Ten years before the consecration of the Parish Church, there was founded in the old hamlet of Wapping-Stepney, a charity, of which St. George's is justly proud. Mr. Henry Raine, a brewer living in the parish, built, in what is now Charles Street, Old Gravel Lane, the first instalment of the schools with which his name is now associated. This building, since called the Lower Schools, was designed for the education of fifty boys and fifty girls who were clothed and educated at the founder's expense. From 1719 to 1736, Mr. Raine personally superintended the schools, and in the latter year presented them with a permanent endowment. In 1736 he extended his design in a unique manner by the erection and endowment of a new school, called the Asylum. In this building provision was to be made for forty girls, 'chosen out of the most deserving of those brought up in the old school and who have continued therein two years', the provision taking the form of maintenance, clothing, and education. After four years' training the girls were to go to domestic service, and at the age of twenty-two were to be entitled to become candidates for the marriage-portion of 100l., for which six of them might draw lots on every 1st of May and 28th of December. Two of such marriage-portions were to be given in each year, and the unsuccessful candidates, if they continued unmarried, might draw again from time to time, till they obtained the prize.

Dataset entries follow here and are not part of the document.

(** * Message splitter: segmentation engine, capper, delay and dispatch

    A shallow embedding of [main.py] (class [MessageSplitterPlugin]).

    Python [str] values are sequences of Unicode code points: [len], indexing
    and the regular-expression engine all count code points.  Texts are
    therefore lists of code points ([N]); string literals of this file are
    read as UTF-8 and decoded by [py]. *)

From Stdlib Require Import Ascii String.
From Stdlib Require Import List Bool Arith NArith ZArith Lia.
From Stdlib Require Import Floats.
Import ListNotations.

(* ================================================================== *)
(** ** Texts *)

Module Text.

Definition char := N.
Definition text := list char.

(** UTF-8 decoding of the bytes of a literal (well-formed input assumed;
    a truncated sequence is dropped). *)
Fixpoint utf8_decode (bs : list N) : text :=
  match bs with
  | [] => []
  | b0 :: r0 =>
    if (b0 <? 0x80)%N then b0 :: utf8_decode r0
    else if (b0 <? 0xE0)%N then
      match r0 with
      | b1 :: r1 =>
        N.lor (N.shiftl (N.land b0 0x1F) 6) (N.land b1 0x3F) :: utf8_decode r1
      | _ => []
      end
    else if (b0 <? 0xF0)%N then
      match r0 with
      | b1 :: b2 :: r2 =>
        N.lor (N.shiftl (N.land b0 0x0F) 12)
          (N.lor (N.shiftl (N.land b1 0x3F) 6) (N.land b2 0x3F))
        :: utf8_decode r2
      | _ => []
      end
    else
      match r0 with
      | b1 :: b2 :: b3 :: r3 =>
        N.lor (N.shiftl (N.land b0 0x07) 18)
          (N.lor (N.shiftl (N.land b1 0x3F) 12)
             (N.lor (N.shiftl (N.land b2 0x3F) 6) (N.land b3 0x3F)))
        :: utf8_decode r3
      | _ => []
      end
  end.

Definition py (s : string) : text :=
  utf8_decode (map N_of_ascii (list_ascii_of_string s)).

Definition text_eqb (a b : text) : bool :=
  if list_eq_dec N.eq_dec a b then true else false.

(** Python truthiness of a [str]: non-empty. *)
Definition truthy (t : text) : bool :=
  match t with [] => false | _ => true end.

End Text.
Import Text.

(* ================================================================== *)
(** ** The regular-expression engine ([re])

    [main.py] relies on Python's [re] for [re.compile], [Pattern.match],
    [re.split], [re.fullmatch] and [re.sub].  The engine is modelled for a
    fragment of its syntax: literals, escapes of single characters, the
    classes [\d \D \s \S], [.], character classes with ranges and
    negation, capturing groups and the groups [(?:...)], the look-ahead
    assertions [(?=...)] and [(?!...)], the anchors [^ $ \A \Z],
    alternation and the quantifiers [*], [+], [?] and [{m,n}], greedy and
    lazy.  Matching is backtracking, leftmost, with ordered alternatives,
    as in [re].  Outside the fragment: [\w \W \b \B], back-references,
    look-behind, named and atomic groups, possessive quantifiers, flags
    and the numeric escapes. *)

Module Re.

Inductive regex : Type :=
| Eps
| Lit (c : char)
| Dot
| Cls (neg : bool) (ranges : list (char * char))
| Cat (a b : regex)
| Alt (a b : regex)
| Star (a : regex)
| Grp (k : nat) (a : regex)
| Lazy (a : regex)
| Upto (lazy : bool) (n : nat) (a : regex)
| Look (neg : bool) (a : regex)
| Bol
| Eol
| Eos.

(** Captured groups, most recent capture first. *)
Definition captures := list (nat * text).

Fixpoint capture (k : nat) (g : captures) : option text :=
  match g with
  | [] => None
  | (j, t) :: g' => if Nat.eqb j k then Some t else capture k g'
  end.

Fixpoint in_ranges (x : char) (rs : list (char * char)) : bool :=
  match rs with
  | [] => false
  | (lo, hi) :: rs' => ((lo <=? x)%N && (x <=? hi)%N) || in_ranges x rs'
  end.

Definition newline : char := 10%N.

(** The loops of the repetitions.  [step] matches the body once and
    hands over to its continuation, [k] is what follows the repetition,
    [count] bounds the iterations still allowed, and [last] is where the
    last iteration began, as the length of the text that was left then:
    no further iteration is taken once the last one consumed nothing.
    The greedy loop takes an iteration before it tries what follows, the
    lazy loop tries what follows first. *)
Section Loops.
Variable A : Type.
Variable step : text -> captures -> (text -> captures -> option A) -> option A.
Variable k : text -> captures -> option A.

It was to be necessary that the proposed husband should be a man of good character, a member of the Church of England, and approved of by the Trustees of the charity.

Mr. Raine left most of his property to his two nephews, and in his will exhorted them to purchase 4.000l. Stock, in order to make a permanent provision for these marriage-portions. 'I doubt not', he says, 'but my nephews will cheerfully purchase the said stock if they had seen, as I have, six poor innocent maidens come trembling to draw the prize, and the fortunate maid that got it burst into tears with excess of joy'. My Rector, Mr. Harry Jones, in his East and West London, has pointed out that one's feelings and sympathies may be quite as deeply stirred at the sight of the five 'poor innocent maidens' who are unfortunate enough to draw blanks. At the last drawing there was only one candidate, which perhaps afforded as happy a solution of the difficulty as could be found.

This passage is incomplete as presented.